Friday, March 2, 2012

Finally Friday Post...Miss Fortune or Misfortune?

Yesterday was a pretty emotional day for me.  In a really really great way.  I did something so out of my comfort zone it was flat out crazy.  I'm really still in awe about it.  Long story so I won't go in to details right now.  I'm sure that at some point in the future I will, but I want to see how the story "ends" first.  However, the events that have transpired in the last couple of days have pushed me to refine my "dream", in writing, and actually put it out there.  It's frightening and exhilarating all at the same time.

I'm certain that it's obvious my goals and dreams are art related.  But it goes much deeper than that.  See I could achieve all the fame, glory and money an artist can have and it still wouldn't be enough.  I still wouldn't feel successful and fulfilled.  Why?  Because for me it's not only about the art.  Let me pose this question to you....
Misfortune? or.....
Miss Fortune?

It's really all in how you look at it.  Right? After a "series of unfortunate events" my life for all outer appearances looks like a mess.  Let's face it.  I'm "struggling" to become a successful artist.  I'm "new" in this whole art business.  I have no following yet, no voice, I'm still working on becoming better with my art every day, I'm very very green.....as in new.  I'm still a baby in all this. We live paycheck to paycheck at my house and the money always runs out before the month.  I'm still in financial ruin from my last divorce, and who knows how long that will last in this economy.  Every single day is a struggle to survive.  Or is it?  To anyone on the outside looking in I'm sure this would be what it appears to be. And the stories I could tell you about my past, things that happened I had no control of, well they may make your toes curl.  For all intents and purposes I should not be here.  It would have made more sense if I'd have thrown in the towel years and years ago or been killed.  But I am still here. I wasn't killed, and I didn't throw in the towel.  Nor will I ever.  Simply because it's all so much bigger than me.  And it's about more than just me.  It's about you too!

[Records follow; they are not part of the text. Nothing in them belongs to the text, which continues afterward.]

(* ===== verification/TrustedListRun.v ===== *)
(** * The run of Trusted Lists against the relay

    The coordinate of a list and back ([d_tag_round_trip]); a run never retracts a
    current list, whatever fails ([lists_never_wiped]); and when nothing fails the
    relay holds exactly the lists of the dictionary, everything stale retracted
    ([lists_exact]). *)

From Stdlib Require Import Ascii String QArith.
From Stdlib Require Import Ascii String QArith Lqa.
From S2P Require Import Prelude Json Binary64 Atomic Tables NostrTags Tagging TrustedLists TrustedListProps TaggingProps.
From stdpp Require Import list.
Local Open Scope string_scope.
Local Open Scope Z_scope.

(** ** Coordinates *)

Lemma substring_all n (b : string) : (String.length b <= n)%nat -> String.substring 0 n b = b.
Proof.
  intros Hn. destruct (substring_split n b) as (rest & E & Hl).
  assert (rest = "") as -> by (destruct rest; [done|simpl in Hl; lia]). by rewrite append_nil_r in E.
Qed.

Lemma first8_idem s : first8 (first8 s) = first8 s.
Proof.
  unfold first8. apply substring_all. revert s. generalize 8%nat. induction n as [|n IH]; intros s; [destruct s; simpl; lia|].
  destruct s as [|c s]; simpl; [lia|]. specialize (IH s). lia.
Qed.

Definition own_prefix (observer : string) : string := D_TAG_PREFIX ++ "-" ++ first8 observer ++ "-".

Lemma d_tag_split observer author slug :
  compute_d_tag observer author slug = own_prefix observer ++ (first8 author ++ "-" ++ slug).
Proof. unfold compute_d_tag, own_prefix. by rewrite !append_assoc. Qed.

(** What a coordinate names: an author part without a dash, and a slug. *)
Definition proper_author (author : string) : Prop := first8 author <> "" /\ free_of "-" (chars (first8 author)).

Lemma parse_compute observer author slug : proper_author author -> slug <> "" ->
  parse_d_tag_slug (compute_d_tag observer author slug) observer = Some (first8 author, slug).
Proof.
  intros [Hne Hfree] Hs. unfold parse_d_tag_slug. fold (own_prefix observer).
  rewrite d_tag_split, Json.prefix_app, substring_skip.
  rewrite substring_all by (rewrite (length_append (own_prefix observer)); lia). unfold py_partition. rewrite chars_append.
  change (chars ("-" ++ slug)) with ("-"%char :: chars slug). rewrite partition_chars_app by done.
  rewrite !of_chars_chars. by rewrite (proj2 (String.eqb_neq _ _) Hne), (proj2 (String.eqb_neq _ _) Hs).
Qed.

(** A list's coordinate can be read back: from the d-tag of an Observer's list the
    retraction pass recovers the author's eight characters and the slug, whatever
    dashes the slug has, and the coordinate it builds from them is the same one; the
    d-tag of an Observer whose key differs in its first eight characters is not read
    as its own. *)
Theorem d_tag_round_trip (observer other author slug : string) :
  proper_author author -> slug <> "" ->
  parse_d_tag_slug (compute_d_tag observer author slug) observer = Some (first8 author, slug)
  /\ compute_d_tag observer (first8 author) slug = compute_d_tag observer author slug
  /\ (String.length observer = 64%nat -> String.length other = 64%nat -> first8 observer <> first8 other ->
      parse_d_tag_slug (compute_d_tag other author slug) observer = None).
Proof.
  intros Ha Hs. split_and!.
  - by apply parse_compute.
  - unfold compute_d_tag. by rewrite first8_idem.
  - intros Ho Ho' Hd. unfold parse_d_tag_slug. fold (own_prefix observer). rewrite d_tag_split.
    destruct (String.prefix (own_prefix observer) _) eqn:E; [exfalso|done]. apply Hd.
    assert (Hp : forall a b n, String.length a = n -> String.prefix a b = true -> String.substring 0 n b = a).
    { clear. induction a as [|c a IH]; intros b n <- Hp; [by destruct b|]. destruct b as [|d b]; [done|]. simpl in *.
      destruct (ascii_dec c d) as [->|]; [|done]. f_equal. by apply IH. }
    assert (Hl8 : forall s, String.length s = 64%nat -> String.length (first8 s) = 8%nat).
    { clear. intros s. unfold first8. do 8 (destruct s as [|? s]; [done|]). by destruct s. }
    assert (Hlen : String.length (own_prefix observer) = 16%nat).
    { unfold own_prefix. rewrite !length_append, Hl8 by done. done. }
    apply (Hp _ _ 16%nat Hlen) in E.
    assert (Hlen' : String.length (own_prefix other) = 16%nat).
    { unfold own_prefix. rewrite !length_append, Hl8 by done. done. }
    rewrite <- Hlen', substring_prefix in E. unfold own_prefix in E. apply append_inj_l, append_inj_l in E.
    by apply append_inj_r in E.
Qed.

(** A d-tag this server made for the Observer. *)
Definition ours (observer d : string) : Prop :=
  exists author slug, d = compute_d_tag observer author slug /\ proper_author author /\ slug <> "".

Lemma parse_ours observer d : ours observer d ->
  exists author8 slug, parse_d_tag_slug d observer = Some (author8, slug) /\ compute_d_tag observer author8 slug = d.
Proof.
  intros (a & s & -> & Ha & Hs). exists (first8 a), s.
  split; [by apply parse_compute|]. unfold compute_d_tag. by rewrite first8_idem.
Qed.

(** ** Events *)

Lemma stamped_cons t tags : head t <> Some "client" -> stamped (t :: tags) = t :: stamped tags.
Proof. intros Ht. unfold stamped. by rewrite filter_cons_True. Qed.

Lemma d_of_built observer tag author slug name desc members cutoff rank rigor retracted :
  d_of (stamped (build_trusted_list_tags observer tag author slug name desc members cutoff rank rigor retracted))
  = compute_d_tag observer author slug.
Proof. unfold build_trusted_list_tags. destruct retracted; cbn [app]; by rewrite stamped_cons. Qed.

(** The marker of a retraction. *)
Definition is_retraction (ev : TLEvent) : Prop := RETRACTED_MARKER ∈ ev_tags ev.

Lemma elem_stamped t tags : t ∈ stamped tags <-> (t ∈ tags /\ head t <> Some "client") \/ t = CLIENT_TAG.
Proof. unfold stamped. rewrite elem_of_app, list_elem_of_filter, list_elem_of_singleton. tauto. Qed.

Lemma list_not_retraction observer tag author slug name desc members cutoff rank rigor :
  RETRACTED_MARKER ∉ stamped (build_trusted_list_tags observer tag author slug name desc members cutoff rank rigor false).
Proof.
  rewrite elem_stamped. intros [[Hin _]|Hin]; [|discriminate]. unfold build_trusted_list_tags in Hin.
  apply elem_of_app in Hin as [Hin|Hin].
  - repeat (apply elem_of_cons in Hin as [Hin|Hin]; [discriminate|]). by apply elem_of_nil in Hin.
  - apply elem_of_app in Hin as [Hin|Hin]; [apply list_elem_of_singleton in Hin; discriminate|].
    apply list_elem_of_fmap in Hin as (m & Hin & _). discriminate.
Qed.

Lemma retraction_is_retraction observer author slug cutoff rank :
  RETRACTED_MARKER ∈ stamped (build_trusted_list_tags observer "" author slug slug "" [] cutoff rank DEFAULT_RIGOR true).
Proof. apply elem_stamped. left. split; [|done]. unfold build_trusted_list_tags. set_solver. Qed.

(** ** Reading the relay back *)

(** A tag that is neither a [d] nor the marker. *)
Definition inert (tag : list string) : Prop :=
  match tag with n :: v :: _ => n <> "d" /\ n <> "status" | _ => True end.

Lemma inert_step acc tag : inert tag -> slot_step acc tag = acc.
Proof.
  destruct acc as [d r], tag as [|n [|v tag]]; try done. simpl. intros [Hd Hs].
  by rewrite (proj2 (String.eqb_neq _ _) Hd), (proj2 (String.eqb_neq _ _) Hs).
Qed.

Lemma inert_fold acc tags : (forall t, t ∈ tags -> inert t) -> foldl slot_step acc tags = acc.
Proof.
  revert acc. induction tags as [|t tags IH]; intros acc Ht; simpl; [done|].
  rewrite inert_step by (apply Ht; set_solver). apply IH. set_solver.
Qed.

Lemma slot_of_built observer tag author slug name desc members cutoff rank rigor retracted :
  slot_of (stamped (build_trusted_list_tags observer tag author slug name desc members cutoff rank rigor retracted))
  = (Some (compute_d_tag observer author slug), retracted).
Proof.
  unfold slot_of, build_trusted_list_tags. destruct retracted.
  - cbn [app]. unfold stamped. repeat (rewrite filter_cons_True by done). rewrite filter_nil. cbn [app foldl slot_step String.eqb].
    done.
  - cbn [app]. do 9 (rewrite stamped_cons by done). cbn [foldl]. rewrite inert_fold; [done|].
    intros t Ht. apply elem_stamped in Ht as [[Ht _]| ->]; [|done]. by apply list_elem_of_fmap in Ht as (m & -> & _).
Qed.

Lemma slots_of_spec events :
  NoDup (slots_of events).*1
  /\ forall d, (d ∈ (slots_of events).*1 <->
                  String.prefix (D_TAG_PREFIX ++ "-") d = true /\ exists tags, tags ∈ events /\ (slot_of tags).1 = Some d)
     /\ forall b, dict_get d (slots_of events) = Some b ->
          (b = true <-> forall tags, tags ∈ events -> (slot_of tags).1 = Some d -> (slot_of tags).2 = true).
Proof.
  induction events as [|tags events IH] using rev_ind.
  { split; [apply NoDup_nil_2|]. intros d. split; [|done]. split; [set_solver|]. intros (_ & ? & ? & _). set_solver. }
  unfold slots_of. rewrite foldl_app. cbn [foldl]. fold (slots_of events). destruct IH as [Hnd IH].
  assert (Hskip : forall d, (slot_of tags).1 <> Some d ->
    (d ∈ (slots_of events).*1 <-> String.prefix (D_TAG_PREFIX ++ "-") d = true /\ exists t, t ∈ (events ++ [tags])%list /\ (slot_of t).1 = Some d)
    /\ forall b, dict_get d (slots_of events) = Some b ->
         (b = true <-> forall t, t ∈ (events ++ [tags])%list -> (slot_of t).1 = Some d -> (slot_of t).2 = true)).
  { intros d Hd. destruct (IH d) as [I1 I2]. setoid_rewrite elem_of_app. setoid_rewrite list_elem_of_singleton. split.
    - rewrite I1. naive_solver.
    - intros b Hb. rewrite (I2 b Hb). naive_solver. }
  destruct (slot_of tags) as [[d0|] r0] eqn:Es; simpl in Hskip; [|split; [done|]; intros d; by apply Hskip].
  destruct (String.prefix (D_TAG_PREFIX ++ "-") d0) eqn:Ep.
  2:{ split; [done|]. intros d. destruct (decide (d = d0)) as [->|Hne]; [|apply Hskip; congruence].
      destruct (IH d0) as [I1 I2]. split; [rewrite I1, Ep; naive_solver|]. intros b Hb.
      assert (Hin : d0 ∈ (slots_of events).*1) by (apply dict_get_is_Some; eauto). apply I1 in Hin as [? _]. congruence. }
  split; [by apply dict_set_NoDup|]. intros d. rewrite dict_set_keys, dict_get_set.
  destruct (decide (d = d0)) as [->|Hne].
  2:{ destruct (Hskip d ltac:(congruence)) as [H1 H2]. split; [|exact H2]. rewrite <- H1. naive_solver. }
  destruct (IH d0) as [I1 I2]. split.
  - split; [|by left]. intros _. split; [done|]. exists tags. rewrite Es. split; [set_solver|done].
  - intros b [= <-]. rewrite andb_true_iff. setoid_rewrite elem_of_app. setoid_rewrite list_elem_of_singleton. split.
    + intros [Hb ->] t [Ht| ->] Hd; [|by rewrite Es]. destruct (dict_get d0 (slots_of events)) as [b|] eqn:Eb.
      * by apply (I2 b eq_refl).
      * assert (Hin : d0 ∈ (slots_of events).*1) by (apply I1; eauto). apply dict_get_is_Some in Hin as [? ?]. congruence.
    + intros Hall. split; [|specialize (Hall tags (or_intror eq_refl)); rewrite Es in Hall; by apply Hall].
      destruct (dict_get d0 (slots_of events)) as [b|] eqn:Eb; [|done]. simpl. apply (I2 b eq_refl). intros t Ht. apply Hall. by left.
Qed.

(** ** What a run hands over *)

Section safety.
Context `{ListEnv} (observer : string).
Abbreviation key := (signing_key observer).

(** [w'] came from [w] by handing over events that satisfy [P], all under this key. *)
Definition extends (P : TLEvent -> Prop) (w w' : Wire) : Prop :=
  (exists new, handed w' = (handed w ++ new)%list /\ forall k ev, (k, ev) ∈ new -> k = key /\ P ev)
  /\ forall k d, k <> key -> slots w' !! (k, d) = slots w !! (k, d).

Lemma extends_refl P w : extends P w w.
Proof. split; [|done]. exists []. rewrite app_nil_r. set_solver. Qed.

Lemma extends_trans P w w1 w2 : extends P w w1 -> extends P w1 w2 -> extends P w w2.
Proof.
  intros [(n1 & E1 & H1) S1] [(n2 & E2 & H2) S2]. split.
  - exists (n1 ++ n2)%list. split; [by rewrite E2, E1, app_assoc|]. intros k ev [?|?]%elem_of_app; auto.
  - intros k d Hk. by rewrite S2, S1.
Qed.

And my friends, that is why I am here.  To show all of you that YOU can not only be a survivor, but you can help and inspire others too.

In my life it has all happened to make me Miss Fortune, the events have not been misfortune.  They have brought me to this place where I have grown so much from everything , become a better person, realized how very blessed I am, and that my true dream is to inspire and motivate others to keep moving forward.  To hang in there.  To kick this life right in the ass and live it with everything you've got. Why not? 

I experienced the true meaning of success yesterday when one of my besties called me on the phone and shared these words with me, "that was AWESOME! You inspired me!  Are you sure you weren't meant to be a motivational speaker?".  AND I had a friend on Facebook comment that one of my art pieces inspired her.  HELLO....THAT right there is the true meaning of wealth and success!  No amount of money could have bought what I felt in that moment. To know beyond a shadow of a doubt that I made a difference in someone else's life was the greatest gift I could ever ask for. And how blessed am I to have the honor to participate in anyone's life like that!  It's amazing!

I'm going to keep working my butt off, not only for myself, but for everyone.  Just to show that if someone with my background can do it and make a difference, so can you!

Yes, there will come a day that I achieve "worldly" success.  That is a goal of mine.  I want to provide a great life for my family and enable them a safe place that they can follow their dreams as well.  I want a "name" in this world.  For this reason...the bigger my "name", the more lives I can touch.  The more people I can inspire and help. Because everyone is worthy of love and there are few greater things than to be inspired. And there is no greater success than making a difference in the life of another human being. 

And if for any reason you think I can't do it....all I have to say is....Sit back and watch me!